**Exercise:**
Exactly the lines starting at the line containing "split; [by rewrite <-!app_assoc" and ending at the line containing "match cs !! asked tr with Some c => rv" are to be written out from the listing below, both included.

**Source information:**
Lemma wp_set_outcome c r s (Q : unit → st S → Prop) :
  (∀ text, (∀ t, set_outcome c r = Some t → t = text) → wp (say text) Q (λ _ _, False) s) → (∀ text, set_outcome c r = None → wp (errMsg text) Q (λ _ _, False) s) → (rv r = -1 → errno s = rerr r) →
  wp (if rv r =? 0 then say ((if bool_decide (what_char (what c) = "u"%char) then str "unlocked" else str "got lock") ++ [NL])
      else
        e ← get_errno;
        if (e =? EAGAIN) || (e =? EACCES) then say (str "failed (incompatible lock)" ++ [NL])
        else if e =? EDEADLK then say (str "failed (deadlock)" ++ [NL])
        else errMsg (str "fcntl - F_SETLK(W)")) Q (λ _ _, False) s.
Proof using.
  intros Hsay Herr He. unfold set_outcome in Hsay, Herr. destruct (rv r =? 0).
  - apply Hsay. intros t Et. injection Et as <-. by destruct (what c).
  - apply wp_bind, wp_get_errno. destruct (Z.eqb_spec (rv r) (-1)) as [E|E]; cbn [andb] in Hsay, Herr.
    + rewrite (He E). destruct ((rerr r =? EAGAIN) || (rerr r =? EACCES)); [apply Hsay; intros t Et; by injection Et|]. destruct (rerr r =? EDEADLK); [apply Hsay; intros t Et; by injection Et|by apply Herr].
    + destruct ((errno s =? EAGAIN) || (errno s =? EACCES)); [by apply Hsay|]. destruct (errno s =? EDEADLK); [by apply Hsay|by apply Herr].
Qed.

Lemma wp_do_lock fd c s0 l s :
  acted s0 l s →
  wp (do_lock fd (cmd_of (how_char (how c))) (what_char (what c)) (from_ c) (size c) (whence_of match base c with Some o => base_char o | None => "s"%char end))
    (λ _ s', ∃ r l', acted s0 (l ++ (command_call fd c, r) :: l') s' ∧ told l' ∧
       ∀ t, outcome c r = Some t → ∃ pid, said Stdout (trace s') = said Stdout (trace s) ++ pid_text pid ++ t) (λ _ _, False) s.
Proof using.
  intros H0. unfold do_lock. assert (Clock fd (cmd_of (how_char (how c))) (type_of (what_char (what c))) (whence_of match base c with Some o => base_char o | None => "s"%char end) (from_ c) (size c) = command_call fd c) as -> by (destruct c as [[] [] ? ? [[]|]]; done).
  apply wp_bind. eapply wp_act; [exact H0|by destruct c as [[] [] ? ? [[]|]]|]. intros r s1 _ H1 He T1.
  assert (said Stdout (trace s1) = said Stdout (trace s)) as S1 by by rewrite T1, said_sys.
  set (Q := λ (_ : unit) (s' : st S), _). assert (∀ text, (∀ t, outcome c r = Some t → t = text) → wp (say text) Q (λ _ _, False) s1) as Hsay.
  { intros text Ho. eapply wp_mono; [apply (wp_say text s0 (l ++ [(command_call fd c, r)]) s1 H1)| |done].
    intros [] s3 (q & H3 & S3). exists r, [(Cgetpid, q)]. split; [by rewrite <-app_assoc in H3|]. split; [right; by exists q|]. intros t Et. exists (rv q). by rewrite S3, S1, (Ho t Et). }
  assert (∀ text, outcome c r = None → wp (errMsg text) Q (λ _ _, False) s1) as Herr.
  { intros text Ho. apply wp_errMsg. intros s2 Hg _ Ha. exists r, []. split; [by eapply acted_same|]. split; [by left|]. intros t Et. congruence. }
  clearbody Q. unfold outcome in Hsay, Herr. destruct (how c) eqn:Eh.
  - change (cmd_of (how_char Get) =? F_GETLK) with true. cbv iota. destruct (rv r =? -1); [by apply Herr|]. destruct (_ =? F_UNLCK); apply Hsay; intros t Et; by injection Et.
  - change (cmd_of (how_char Set_) =? F_GETLK) with false. cbv iota. apply wp_set_outcome; [done|done|done].
  - change (cmd_of (how_char Wait) =? F_GETLK) with false. cbv iota. apply wp_set_outcome; [done|done|done].
Qed.

(** A turn in which the user enters a command. *)
Lemma wp_lock_turn fd c s0 l s :
  is_long (from_ c) → is_long (size c) → acted s0 l s →
  (∀ tr, asked tr = asked (trace s) → let r := kern tr (Cfgets LOCK_LINE) in rv r ≠ 0 ∧ c_str (rdata r) = command_text c ++ [NL]) →
  wp (lock_turn fd)
    (λ r s', r = inl tt ∧ ∃ p g a l', acted s0 (l ++ (Cgetpid, p) :: (Cfgets LOCK_LINE, g) :: (command_call fd c, a) :: l') s' ∧ told l' ∧
       ∀ t, outcome c a = Some t → ∃ pid, said Stdout (trace s') = said Stdout (trace s) ++ str "PID=" ++ dec (rv p) ++ str "> " ++ pid_text pid ++ t) (λ _ _, False) s.
Proof using.
  intros Hf Hs H0 Hgets. unfold lock_turn. apply wp_bind. eapply wp_act; [exact H0|done|]. intros p s1 _ H1 _ T1. apply wp_bind, wp_emit. apply wp_bind, wp_call. intros fl s2 _ G2 _ _ T2. cbn [glob trace] in *.
  assert (acted s0 (l ++ [(Cgetpid, p)]) s2) as H2 by (eapply acted_same; [exact H1| |done]; rewrite T2, acts_app, acts_out; apply app_nil_r).
  assert (asked (trace s2) = asked (trace s)) as A2 by (rewrite T2, asked_app, asked_out, T1, asked_app; change (asked [Esys (Cfflush Stdout) fl]) with 0%nat; change (asked [Esys Cgetpid p]) with 0%nat; lia).
  apply wp_bind. eapply wp_act; [exact H2|done|]. intros g s3 Hg H3 _ T3. destruct (Hgets (trace s2) A2) as [Hg0 Hgt]. rewrite <-Hg in Hg0, Hgt. rewrite (proj2 (Z.eqb_neq _ _) Hg0), Hgt. cbv zeta.
  rewrite bool_decide_eq_false_2 by (destruct (command_text c); done). assert (take (length (command_text c ++ [NL]) - 1) (command_text c ++ [NL]) = command_text c) as -> by (rewrite length_app, Nat.add_sub; apply take_app_length).
  apply wp_bind. rewrite bool_decide_eq_false_2 by done. rewrite bool_decide_eq_false_2 by (unfold command_text; cbn; by destruct (how c)). rewrite scan_lock_command_text by done.
  assert (negb (bool_decide (how_char (how c) ∈ str "gsw")) || negb (bool_decide (what_char (what c) ∈ str "rwu")) || negb (bool_decide (match base c with Some o => base_char o | None => "s"%char end ∈ str "sce")) = false) as -> by (destruct (how c), (what c), (base c) as [[]|]; vm_compute; reflexivity).
  eapply wp_mono; [by apply wp_do_lock| |done]. intros [] s4 (r & l' & H4 & Hl' & Hsaid). apply wp_ret. split; [done|]. exists p, g, r, l'.
  split; [by rewrite <-!app_assoc in H4|]. split; [done|]. intros t Et. destruct (Hsaid t Et) as [pid Hpid]. exists pid.
  rewrite Hpid, T3, said_sys, T2, said_sys, said_out, T1, said_sys, <-!app_assoc. done.
Qed.
End Specs.

(** What the user types: commands, and the end of input. *)
Class User `{os} (cs : list command) := user : ∀ tr, let r := kern tr (Cfgets LOCK_LINE) in
  match cs !! asked tr with Some c => rv r ≠ 0 ∧ c_str (rdata r) = command_text c ++ [NL] | None => rv r = 0 end.

(** Each command is carried out, once and in order, as the text says; the
    program ends with the input. *)
Theorem locking_correct {S} `{os} cs fd fuel (s : st S) :
  User cs → Forall (λ c, is_long (from_ c) ∧ is_long (size c)) cs → asked (trace s) = 0%nat → (length cs < fuel)%nat →
  wp (loop fuel (λ _, lock_turn fd) tt) (λ _ _, False) (λ t s', t = Exit 0 ∧ ∃ l, acted s l s' ∧ locks l = command_call fd <$> cs) s.
Proof.
  intros HU Hcs Ha Hf. enough (∀ fuel n (s1 : st S) l, gets l = n → (n <= length cs)%nat → (length cs < n + fuel)%nat → acted s l s1 → locks l = command_call fd <$> take n cs →
    wp (loop fuel (λ _, lock_turn fd) tt) (λ _ _, False) (λ t s', t = Exit 0 ∧ ∃ l, acted s l s' ∧ locks l = command_call fd <$> cs) s1) as Hgen.
  { apply (Hgen fuel 0%nat s []); [done|lia|lia|apply acted_refl|done]. }
  clear fuel Hf. intros fuel. induction fuel as [|fuel IH]; intros n s1 l Hn Hle Hf H1 Hl; [lia|]. rewrite loop_S. apply wp_bind.
  assert (asked (trace s1) = n) as Hasked by (rewrite (asked_acted _ _ _ H1), Ha; lia).
  destruct (cs !! n) as [c|] eqn:Ec.
  - rewrite Forall_lookup in Hcs. destruct (Hcs n c Ec) as [Hc1 Hc2]. apply lookup_lt_Some in Ec as Hlt. eapply wp_mono; [apply (wp_lock_turn fd c s l s1 Hc1 Hc2 H1)| |done].
    + intros tr Htr. specialize (HU tr). by rewrite Htr, Hasked, Ec in HU.
    + intros r s2 (-> & p & g & a & l' & H2 & Hl' & _). assert (gets l' = 0%nat ∧ locks l' = []) as [Hg' Hk'] by (destruct Hl' as [->|[q ->]]; done).
      destruct (command_is_lock fd c a) as [Hlock Hnot]. eapply (IH (Datatypes.S n)); [|lia|lia|exact H2|].
      * rewrite gets_app, Hn, !gets_cons, Hnot, Hg'. cbn [is_gets fst]. lia.
      * rewrite locks_app, Hl, (take_S_r _ _ _ Ec), fmap_app, !locks_cons, Hlock, Hk'. done.
  - apply lookup_ge_None in Ec. unfold lock_turn. apply wp_bind. eapply wp_act; [exact H1|done|]. intros p s2 _ H2 _ T2. apply wp_bind, wp_emit. apply wp_bind, wp_call. intros fl s3 _ G3 _ _ T3. cbn [glob trace] in *.
    assert (acted s (l ++ [(Cgetpid, p)]) s3) as H3 by (eapply acted_same; [exact H2| |done]; rewrite T3, acts_app, acts_out; apply app_nil_r).
    apply wp_bind. eapply wp_act; [exact H3|done|]. intros g s4 Hg H4 _ _. specialize (HU (trace s3)). cbv zeta in HU. rewrite <-Hg in HU.
    assert (asked (trace s3) = n) as A3 by (rewrite (asked_acted _ _ _ H3), gets_app, Ha, Hn; change (gets [(Cgetpid, p)]) with 0%nat; lia). rewrite A3, lookup_ge_None_2 in HU by done. rewrite HU. apply wp_stop. split; [done|].
    eexists. split; [exact H4|]. rewrite !locks_app, Hl, take_ge by done. cbn. by rewrite !app_nil_r.
Qed.

(** ** A session *)

Definition small_commands : list command := [Command Set_ Write_lock 0 10 None; Command Get Read_lock (-5) 0 (Some From_end)].
Definition locking_os (cs : list command) : os := test_os (λ tr c,
  match c with
  | Cfgets _ => match cs !! asked tr with Some c => Reply 1 0 (command_text c ++ [NL]) [] | None => ok 0 end
  | Cgetpid => ok 77
  | Clock _ _ _ _ _ _ => Reply 0 0 [] [([], F_WRLCK); ([], 100); ([], 5); ([], 88)]
  | _ => ok 0
  end).
(* ===== verification/SimpleInit.v ===== *)
(** tlpi-book/namespaces/simple_init.c: an init for a PID namespace, which reaps
    its children and runs commands. *)
From S2P Require Import Prelude Sys ErrorFns SvmsgFile Dict Getopt Attrs Scm Procexec Locking.

Definition SIGCHLD : Z := 17.
Definition SIGTTOU : Z := 22.
Definition ECHILD : Z := 10.
Definition REAP : Z := 11.          (* WNOHANG | WUNTRACED | WCONTINUED *)
Definition CMD_SIZE : Z := 10000.

Definition init_usage_text (pname : cstr) : cstr :=
  str "Usage: " ++ pname ++ str " [-v] [-p proc-mount]" ++ [NL] ++
  TAB :: str "-v              Provide verbose logging" ++ [NL] ++
  TAB :: str "-p proc-mount   Mount a procfs at specified path" ++ [NL].

Definition words_failed_text : cstr :=
  str "Word expansion failed." ++ [NL] ++
  TAB :: str "Note that only simple commands plus arguments are supported" ++ [NL] ++
  TAB :: str "(no pipelines, I/O redirection, and so on)" ++ [NL].

(** The newline at the end, if there is one. *)
Definition strip_newline (cmd : cstr) : cstr := match last cmd with Some c => if bool_decide (c = NL) then take (length cmd - 1) cmd else cmd | None => cmd end.

Section Program.
Context {S : Type} `{os} (verbose : bool).

(** *** The handler *)

Definition reap_turn : M S (unit + unit) :=
  r ← sys (Cwaitpid (-1) REAP);
  if rv r =? 0 then mret (inr tt) else
  e ← get_errno;
  if (rv r =? -1) && (e =? ECHILD) then mret (inr tt) else
  when (rv r =? -1) (perror (str "waitpid"));;
  when verbose (out Stdout (TAB :: str "init: SIGCHLD handler: PID " ++ dec (rv r) ++ str " terminated" ++ [NL]));;
  mret (inl tt).
Definition child_handler (fuel : nat) : M S unit := loop fuel (λ _, reap_turn) tt.

(** *** Commands *)

(** Word expansion is that of the C library: its words, or an error. *)
Definition expand_words (cmd : cstr) : M S (option (list cstr)) :=
  w ← sys (Cextern "wordexp" [0] cmd);
  if negb (rv w =? 0) then out Stderr words_failed_text;; mret None else
  c ← sys (Cextern "calloc" [Z.of_nat (length (rents w)) + 1; 8] []);
  if rv c =? -1 then perror_exit (str "calloc") else
  mret (Some (fst <$> rents w)).

(** Make the process group the foreground one. *)
Definition foreground (msg : cstr) : M S unit :=
  p ← sys (Cextern "getpgrp" [] []);
  t ← sys (Cextern "tcsetpgrp" [0; rv p] []);
  if rv t =? -1 then perror_exit msg else mret tt.
Definition own_group : M S unit :=
  g ← sys (Cextern "setpgid" [0; 0] []);
  if rv g =? -1 then perror_exit (str "setpgid") else
  foreground (str "tcsetpgrp-child").

Definition run_child (cmd : cstr) : M S (unit + unit) :=
  arg_vec ← expand_words cmd;
  match arg_vec with
  | None => stop_with (Exit 1)
  | Some [] => own_group;; stop_with (Undefined "null pointer")
  | Some (file :: args) =>
      own_group;;
      e ← sys (Cexec file (file :: args));
      if rv e =? -1 then perror_exit (str "execvp") else stop_with (Execed file (file :: args))
  end.

Definition init_turn (fuel : nat) : M S (unit + unit) :=
  out Stdout (str "init$ ");;
  r ← sys (Cfgets CMD_SIZE);
  if rv r =? 0 then
    when verbose (out Stdout (TAB :: str "init: exiting"));;
    out Stdout [NL];;
    mret (inr tt)
  else
    let cmd := c_str (rdata r) in
    if bool_decide (cmd = []) then stop_with (Undefined "read before the array") else
    let cmd := strip_newline cmd in
    if bool_decide (cmd = []) then mret (inl tt) else
    pid ← sys Cfork;
    if rv pid =? -1 then perror (str "fork");; mret (inr tt) else
    if rv pid =? 0 then run_child cmd else
    when verbose (out Stdout (TAB :: str "init: created child " ++ dec (rv pid) ++ [NL]));;
    sys Cpause;;
    child_handler fuel;;
    foreground (str "tcsetpgrp-parent");;
    mret (inl tt).

Definition mount_proc (proc_path : cstr) : M S unit :=
  when verbose (out Stdout (str "Making " ++ proc_path ++ str " a private mount" ++ [NL]));;
  m ← sys (Cextern "mount" [524288] (str "none " ++ proc_path));
  e ← get_errno;
  when ((rv m =? -1) && negb (e =? EINVAL)) (perror (str "mount-make-slave-/"));;
  when verbose (out Stdout (str "Mounting procfs at " ++ proc_path ++ [NL]));;
  m ← sys (Cextern "mount" [0] (str "proc " ++ proc_path));
  if rv m =? -1 then perror_exit (str "mount-procfs") else mret tt.
(** The process is in an ancestor of the target; [desc_userns] is the next
    namespace on the way down. *)
Definition report_ancestor (fuel : nat) (pid_str : cstr) (pid desc_userns target_userns : Z) : M S unit :=
  euid ← euid_of_process fuel pid;
  owner ← uid_of_userns_owner desc_userns;
  let is_owner_of_userns := euid =? wrap_u 32 owner in
  out Stdout (str "PID " ++ pid_str ++ str " is in an ancestor user namespace");;
  (if is_owner_of_userns then out Stdout (str " and its effective UID matches" ++ [NL])
   else out Stdout (str ", but its effective UID does not match" ++ [NL]));;
  out Stdout (str "the owner of the immediate child user namespace of that ancestor namespace." ++ [NL]);;
  (if is_owner_of_userns then
     out Stdout (str "Therefore, subject to LSM checks, it has all capabilities in the target" ++ [NL] ++ str "namespace!" ++ [NL])
   else
     out Stdout (str "Therefore, subject to LSM checks, it has only the capabilities that are in its" ++ [NL] ++ str "sets, which are:" ++ [NL]);;
     display_process_capabilities pid);;
  if negb (desc_userns =? target_userns) then close_checked desc_userns (str "close-desc_userns") else mret tt.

**Result of the task:**
  split; [by rewrite <-!app_assoc in H4|]. split; [done|]. intros t Et. destruct (Hsaid t Et) as [pid Hpid]. exists pid.
  rewrite Hpid, T3, said_sys, T2, said_sys, said_out, T1, said_sys, <-!app_assoc. done.
Qed.
End Specs.

(** What the user types: commands, and the end of input. *)
Class User `{os} (cs : list command) := user : ∀ tr, let r := kern tr (Cfgets LOCK_LINE) in
  match cs !! asked tr with Some c => rv r ≠ 0 ∧ c_str (rdata r) = command_text c ++ [NL] | None => rv r = 0 end.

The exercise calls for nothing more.